Oh well. If we got far enough away from town, it shouldn’t be a problem.
So I told Megumin I would go with her for her explosion, and she sipped her juice happily.
“Good morning… Oh… You’re all up so early…” Wiz appeared, groggy and pale and disheveled as she dragged herself into the room.
“Morning. You feeling better? I heard Aqua had you vanishing.”
“Yes… For a moment there, I thought I saw one of my party members from my adventuring days waving to me from across a river… But I’m doing okay now.”
Sounds like she really had it rough. Wasn’t that what they called a near-death experience?
Come to think of it, can undead even have near-death experiences?
“Got anything in mind for today, Wiz? Megumin and I were planning a trip out of town.”
“I didn’t have any particular plans… So you’re thinking of leaving? The monsters that live around here are pretty strong, you know. If it’s all right, maybe I should come with you.”
I was so grateful that she’d said that. And I hadn’t even had to ask her.
“Absolutely! I’ll feel so much safer with a real wizard along.”
“Hey! Would you mind informing me as to where this fake wizard might be?!”
2
Before we headed out of town, we decided to amble around a bit, since we were here and all.
We had yet to encounter any overzealous Axis types.
Megumin walked ahead of us in high spirits, Chomusuke on her shoulder.
I watched her stride along as I asked Wiz beside me, “Hey, Wiz. Earlier, you mentioned a party member from your adventuring days. And it got me wondering… Why did you become a Lich? I know I’m not really one to talk, but I feel like you’re one of the few halfway mature people in Axel. I’m just not sure what would drive a famous adventurer to go against the laws of nature and become a Lich.”

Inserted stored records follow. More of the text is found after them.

(** The frames of a concatenation keep a textual column textual. *)
Lemma textual_dd_concat c dfs out :
  dd_concat dfs = Ok out → Forall (textual c) dfs → textual c out.
Proof.
  intros (Hne & Hcols & Hrows)%dd_concat_Ok Hall.
  rewrite Forall_forall in Hall.
  assert (Hc : c ∈ columns out).
  { rewrite Hcols, elem_of_union_columns.
    destruct dfs as [|df dfs]; [done|].
    exists df. split; [left|]. apply Hall. left. }
  split; [done|]. intros r. rewrite Hrows, list_elem_of_join.
  intros (rs & Hr & (df & -> & Hdf)%list_elem_of_fmap).
  apply list_elem_of_fmap in Hr as (r0 & -> & Hr0).
  rewrite cell_reindex by done. by apply (Hall df Hdf).
Qed.

End frames.

(** ** Facts about reading and writing *)

Section io.
Implicit Types (fs : store) (df out : DataFrame) (files : list string).
Implicit Types (schema sch : list (string * pa_type)).

Lemma column_types_Ok schema df (cs : list string) sch :
  column_types schema df cs = Ok sch →
  sch.*1 = cs ∧ Forall (λ ct, column_type schema df ct.1 = Ok ct) sch.
Proof.
  revert sch. induction cs as [|c cs IH]; intros sch; cbn.
  { by intros [= <-]. }
  intros (ct & Hct & (cts & Hcts & [= <-])%bind_Ok)%bind_Ok.
  destruct (IH cts Hcts) as [Hfst Hall].
  assert (ct.1 = c) as Hc.
  { unfold column_type in Hct.
    destruct (list_find _ schema) as [[? [? t]]|].
    - destruct (forallb _ _); by simplify_eq.
    - apply bind_Ok in Hct as (t & _ & [= <-]). done. }
  split; [cbn; by rewrite Hc, Hfst|].
  constructor; [by rewrite Hc|done].
Qed.
Lemma attach_files_bad_name attachments : forall attached,
  Exists (fun a => has_content a = true /\ name_encodable a = false) attachments ->
  EmailSender.attach_files header_encode attachments attached = Err AttributeError.
Proof.
  induction attachments as [|a rest IH]; intros attached H;
    [now apply Exists_nil in H|].
  cbn [EmailSender.attach_files].
  destruct (content a) as [c|] eqn:Ec.
  - destruct (name_encodable a) eqn:En.
    + assert (Hrest : Exists (fun a => has_content a = true /\ name_encodable a = false)
                        rest).
      { apply Exists_cons in H. destruct H as [[_ H]|H]; [congruence | exact H]. }
      unfold name_encodable in En. unfold EmailSender.encoded_name.
      destruct (name a); try discriminate; cbn [rbind]; now apply IH.
    + unfold name_encodable in En. unfold EmailSender.encoded_name.
      destruct (name a); try discriminate; reflexivity.
  - apply IH. apply Exists_cons in H. destruct H as [[H _]|H]; [|exact H].
    unfold has_content in H. now rewrite Ec in H.
Qed.

(** X16.  What the sender hands to the transport.  When every attachment
    with content has a name that is text or [None], the message is the
    body followed by one file part for each attachment with content, in
    the order of the batch; attachments without content are left out; and
    the connection is opened with STARTTLS on port 587 and with TLS from
    the start on any other port. *)
Theorem sender_message (self : EmailSender.t) (to_email subject body : string)
    (attachments : list AttachmentInfo) :
  Forall (fun a => has_content a = true -> name_encodable a = true) attachments ->
  exists request,
    EmailSender.send_with_attachments header_encode self to_email subject body
      attachments = Ok request
    /\ EmailSender.msg request
       = {| EmailSender.From := EmailSender.from_email self;
            EmailSender.To := to_email;
            EmailSender.Subject := subject;
            EmailSender.parts :=
              EmailSender.MIMEText body
              :: map (file_part header_encode) (filter has_content attachments) |}
    /\ (EmailSender.start_tls request, EmailSender.use_tls request)
       = (if (EmailSender.port self =? 587)%Z then (Some true, None)
          else (None, Some true)).
Proof.
  intros H. unfold EmailSender.send_with_attachments.
  rewrite (attach_files_parts attachments _ H). cbn [rbind app].
  destruct (EmailSender.port self =? 587)%Z; eexists; repeat split.
Qed.

(** X17.  One attachment with content whose name is neither text nor
    [None], a number taken from the side-data for instance, makes the
    sender raise [AttributeError] before anything is handed to the
    transport: no mail leaves, whatever the other attachments are. *)
Theorem sender_rejects_name (self : EmailSender.t) (to_email subject body : string)
    (attachments : list AttachmentInfo) :
  Exists (fun a => has_content a = true /\ name_encodable a = false) attachments ->
  EmailSender.send_with_attachments header_encode self to_email subject body
    attachments = Err AttributeError.
Proof.
  intros H. unfold EmailSender.send_with_attachments.
  now rewrite (attach_files_bad_name attachments _ H).
Qed.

I knew my question probably came out of nowhere, but I’d been wondering about this for a while.
I’d met another Lich beside Wiz: Khiel, in that dungeon. He had said he became a Lich when he had no other way to protect the person he loved.
Wiz thought for a moment, then said, “That’s a good question… It’s a long story, so maybe I could wait to tell it until Lady Aqua is with us, too?”
She smiled innocently.
Well, if that was what she wanted…
I had no idea what her story was, but it was possible that knowing it might soften Aqua’s attitude toward her.
I agreed we could wait for the self-proclaimed goddess. Wiz smiled.
“Good. Maybe we could get Mr. Vanir to join us to talk about the old days. He and I had quite a battle once, when I was an adventurer.”
Now that I want to hear.
And I’d certainly like to know how she went from an epic battle to friends with that guy. And now that I was thinking about it…
“Hey, what’s with this ‘old days’ business? How old were you when you became a Lich?”
“I was twenty.”
Huh.
“I see. I guess that is about how old you look. So how long has it been since then? I mean, how old are you now?”
“Twenty. I haven’t aged since becoming a Lich.”
“No, but I mean…”
“I’m always going to be twenty, no matter how many years pass.”
“A-all right.”
She didn’t seem to want to pursue the subject, so I decided not to press her.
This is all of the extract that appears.